WHAT YOU ARE ASKED TO DO: Instruction for the entries that follow: retype exactly the lines from the line with "intros Hy HQ." to the line with "intros Hm Hsafe", both included, and omit all others.

SOURCE DATA:

<<<<

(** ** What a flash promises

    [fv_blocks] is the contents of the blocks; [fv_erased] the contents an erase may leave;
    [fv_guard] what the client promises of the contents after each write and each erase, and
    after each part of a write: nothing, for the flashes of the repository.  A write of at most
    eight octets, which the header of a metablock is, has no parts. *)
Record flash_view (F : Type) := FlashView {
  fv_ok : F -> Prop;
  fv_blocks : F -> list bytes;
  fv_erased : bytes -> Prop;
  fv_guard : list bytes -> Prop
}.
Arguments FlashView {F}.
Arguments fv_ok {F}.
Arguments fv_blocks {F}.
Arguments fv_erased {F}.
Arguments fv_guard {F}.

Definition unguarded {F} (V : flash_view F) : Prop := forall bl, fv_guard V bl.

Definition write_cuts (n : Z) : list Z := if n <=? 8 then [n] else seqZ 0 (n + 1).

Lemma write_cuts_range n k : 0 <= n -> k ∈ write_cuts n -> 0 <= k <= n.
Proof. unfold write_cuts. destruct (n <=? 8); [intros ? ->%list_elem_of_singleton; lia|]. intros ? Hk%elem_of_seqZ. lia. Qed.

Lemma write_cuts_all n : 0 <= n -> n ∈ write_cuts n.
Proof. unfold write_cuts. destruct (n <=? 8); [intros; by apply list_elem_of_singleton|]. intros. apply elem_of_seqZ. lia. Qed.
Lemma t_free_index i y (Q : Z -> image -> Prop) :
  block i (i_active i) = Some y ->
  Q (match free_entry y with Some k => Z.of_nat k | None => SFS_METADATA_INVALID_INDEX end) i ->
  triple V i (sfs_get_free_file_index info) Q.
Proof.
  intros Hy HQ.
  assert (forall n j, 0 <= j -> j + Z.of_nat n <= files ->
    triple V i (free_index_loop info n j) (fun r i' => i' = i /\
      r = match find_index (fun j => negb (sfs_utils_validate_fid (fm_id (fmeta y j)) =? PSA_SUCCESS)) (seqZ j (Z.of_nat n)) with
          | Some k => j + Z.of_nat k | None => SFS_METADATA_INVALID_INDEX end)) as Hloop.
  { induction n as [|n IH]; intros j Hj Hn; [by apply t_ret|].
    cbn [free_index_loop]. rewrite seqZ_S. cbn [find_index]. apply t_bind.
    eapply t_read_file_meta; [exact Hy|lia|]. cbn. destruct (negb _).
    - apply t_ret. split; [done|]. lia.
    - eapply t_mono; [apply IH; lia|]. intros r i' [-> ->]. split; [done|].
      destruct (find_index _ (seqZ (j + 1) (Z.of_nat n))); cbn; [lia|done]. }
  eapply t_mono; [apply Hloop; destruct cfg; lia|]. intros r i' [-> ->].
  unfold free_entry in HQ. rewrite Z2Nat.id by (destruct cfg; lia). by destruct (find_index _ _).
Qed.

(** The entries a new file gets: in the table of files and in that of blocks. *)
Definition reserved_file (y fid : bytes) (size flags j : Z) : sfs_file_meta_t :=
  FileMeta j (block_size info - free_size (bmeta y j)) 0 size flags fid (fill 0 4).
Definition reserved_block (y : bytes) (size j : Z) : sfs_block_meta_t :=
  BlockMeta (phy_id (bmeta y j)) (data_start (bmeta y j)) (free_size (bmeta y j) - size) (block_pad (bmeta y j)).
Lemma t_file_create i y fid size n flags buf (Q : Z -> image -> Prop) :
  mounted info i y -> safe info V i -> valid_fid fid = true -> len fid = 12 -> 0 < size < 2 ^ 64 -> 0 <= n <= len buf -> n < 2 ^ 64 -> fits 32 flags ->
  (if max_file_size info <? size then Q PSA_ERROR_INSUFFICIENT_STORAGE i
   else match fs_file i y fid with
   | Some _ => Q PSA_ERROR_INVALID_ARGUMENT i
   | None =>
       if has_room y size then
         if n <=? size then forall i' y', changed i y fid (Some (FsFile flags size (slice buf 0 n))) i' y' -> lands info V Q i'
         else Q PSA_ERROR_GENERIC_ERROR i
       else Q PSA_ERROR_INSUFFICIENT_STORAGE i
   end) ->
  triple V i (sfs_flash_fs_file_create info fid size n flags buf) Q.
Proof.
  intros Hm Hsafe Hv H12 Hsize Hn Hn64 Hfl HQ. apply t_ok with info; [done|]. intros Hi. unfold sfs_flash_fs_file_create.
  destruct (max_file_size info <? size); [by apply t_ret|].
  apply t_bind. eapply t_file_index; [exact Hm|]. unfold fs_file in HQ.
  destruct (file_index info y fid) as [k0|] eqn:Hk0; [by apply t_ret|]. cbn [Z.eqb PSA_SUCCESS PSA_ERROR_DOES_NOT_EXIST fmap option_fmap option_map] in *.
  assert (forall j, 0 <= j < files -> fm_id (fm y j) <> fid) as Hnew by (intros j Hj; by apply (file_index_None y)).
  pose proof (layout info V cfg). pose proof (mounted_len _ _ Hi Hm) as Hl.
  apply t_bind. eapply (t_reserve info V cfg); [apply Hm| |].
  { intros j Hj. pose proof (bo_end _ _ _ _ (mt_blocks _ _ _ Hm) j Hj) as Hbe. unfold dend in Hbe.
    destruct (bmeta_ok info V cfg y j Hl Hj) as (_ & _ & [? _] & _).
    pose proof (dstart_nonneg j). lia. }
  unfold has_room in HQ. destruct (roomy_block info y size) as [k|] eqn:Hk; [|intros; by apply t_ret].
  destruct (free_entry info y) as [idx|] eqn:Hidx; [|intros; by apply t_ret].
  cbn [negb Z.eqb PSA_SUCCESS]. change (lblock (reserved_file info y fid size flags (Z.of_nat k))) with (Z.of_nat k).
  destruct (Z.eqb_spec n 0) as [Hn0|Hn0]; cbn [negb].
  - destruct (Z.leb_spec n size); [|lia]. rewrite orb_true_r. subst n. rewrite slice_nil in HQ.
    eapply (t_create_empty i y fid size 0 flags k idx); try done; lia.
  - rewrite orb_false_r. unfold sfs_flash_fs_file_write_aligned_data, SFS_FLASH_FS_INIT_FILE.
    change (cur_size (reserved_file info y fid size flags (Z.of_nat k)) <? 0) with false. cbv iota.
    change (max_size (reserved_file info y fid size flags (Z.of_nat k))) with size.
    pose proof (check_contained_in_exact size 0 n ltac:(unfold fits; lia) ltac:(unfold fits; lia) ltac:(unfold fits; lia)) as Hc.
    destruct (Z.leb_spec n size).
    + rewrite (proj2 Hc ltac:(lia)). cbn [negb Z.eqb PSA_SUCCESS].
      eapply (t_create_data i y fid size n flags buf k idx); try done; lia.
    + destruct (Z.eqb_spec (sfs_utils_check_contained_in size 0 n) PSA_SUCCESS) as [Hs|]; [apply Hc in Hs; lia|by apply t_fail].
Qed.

>>>>

TASK RESULT:
  intros Hy HQ.
  assert (forall n j, 0 <= j -> j + Z.of_nat n <= files ->
    triple V i (free_index_loop info n j) (fun r i' => i' = i /\
      r = match find_index (fun j => negb (sfs_utils_validate_fid (fm_id (fmeta y j)) =? PSA_SUCCESS)) (seqZ j (Z.of_nat n)) with
          | Some k => j + Z.of_nat k | None => SFS_METADATA_INVALID_INDEX end)) as Hloop.
  { induction n as [|n IH]; intros j Hj Hn; [by apply t_ret|].
    cbn [free_index_loop]. rewrite seqZ_S. cbn [find_index]. apply t_bind.
    eapply t_read_file_meta; [exact Hy|lia|]. cbn. destruct (negb _).
    - apply t_ret. split; [done|]. lia.
    - eapply t_mono; [apply IH; lia|]. intros r i' [-> ->]. split; [done|].
      destruct (find_index _ (seqZ (j + 1) (Z.of_nat n))); cbn; [lia|done]. }
  eapply t_mono; [apply Hloop; destruct cfg; lia|]. intros r i' [-> ->].
  unfold free_entry in HQ. rewrite Z2Nat.id by (destruct cfg; lia). by destruct (find_index _ _).
Qed.

(** The entries a new file gets: in the table of files and in that of blocks. *)
Definition reserved_file (y fid : bytes) (size flags j : Z) : sfs_file_meta_t :=
  FileMeta j (block_size info - free_size (bmeta y j)) 0 size flags fid (fill 0 4).
Definition reserved_block (y : bytes) (size j : Z) : sfs_block_meta_t :=
  BlockMeta (phy_id (bmeta y j)) (data_start (bmeta y j)) (free_size (bmeta y j) - size) (block_pad (bmeta y j)).
Lemma t_file_create i y fid size n flags buf (Q : Z -> image -> Prop) :
  mounted info i y -> safe info V i -> valid_fid fid = true -> len fid = 12 -> 0 < size < 2 ^ 64 -> 0 <= n <= len buf -> n < 2 ^ 64 -> fits 32 flags ->
  (if max_file_size info <? size then Q PSA_ERROR_INSUFFICIENT_STORAGE i
   else match fs_file i y fid with
   | Some _ => Q PSA_ERROR_INVALID_ARGUMENT i
   | None =>
       if has_room y size then
         if n <=? size then forall i' y', changed i y fid (Some (FsFile flags size (slice buf 0 n))) i' y' -> lands info V Q i'
         else Q PSA_ERROR_GENERIC_ERROR i
       else Q PSA_ERROR_INSUFFICIENT_STORAGE i
   end) ->
  triple V i (sfs_flash_fs_file_create info fid size n flags buf) Q.
Proof.
  intros Hm Hsafe Hv H12 Hsize Hn Hn64 Hfl HQ. apply t_ok with info; [done|]. intros Hi. unfold sfs_flash_fs_file_create.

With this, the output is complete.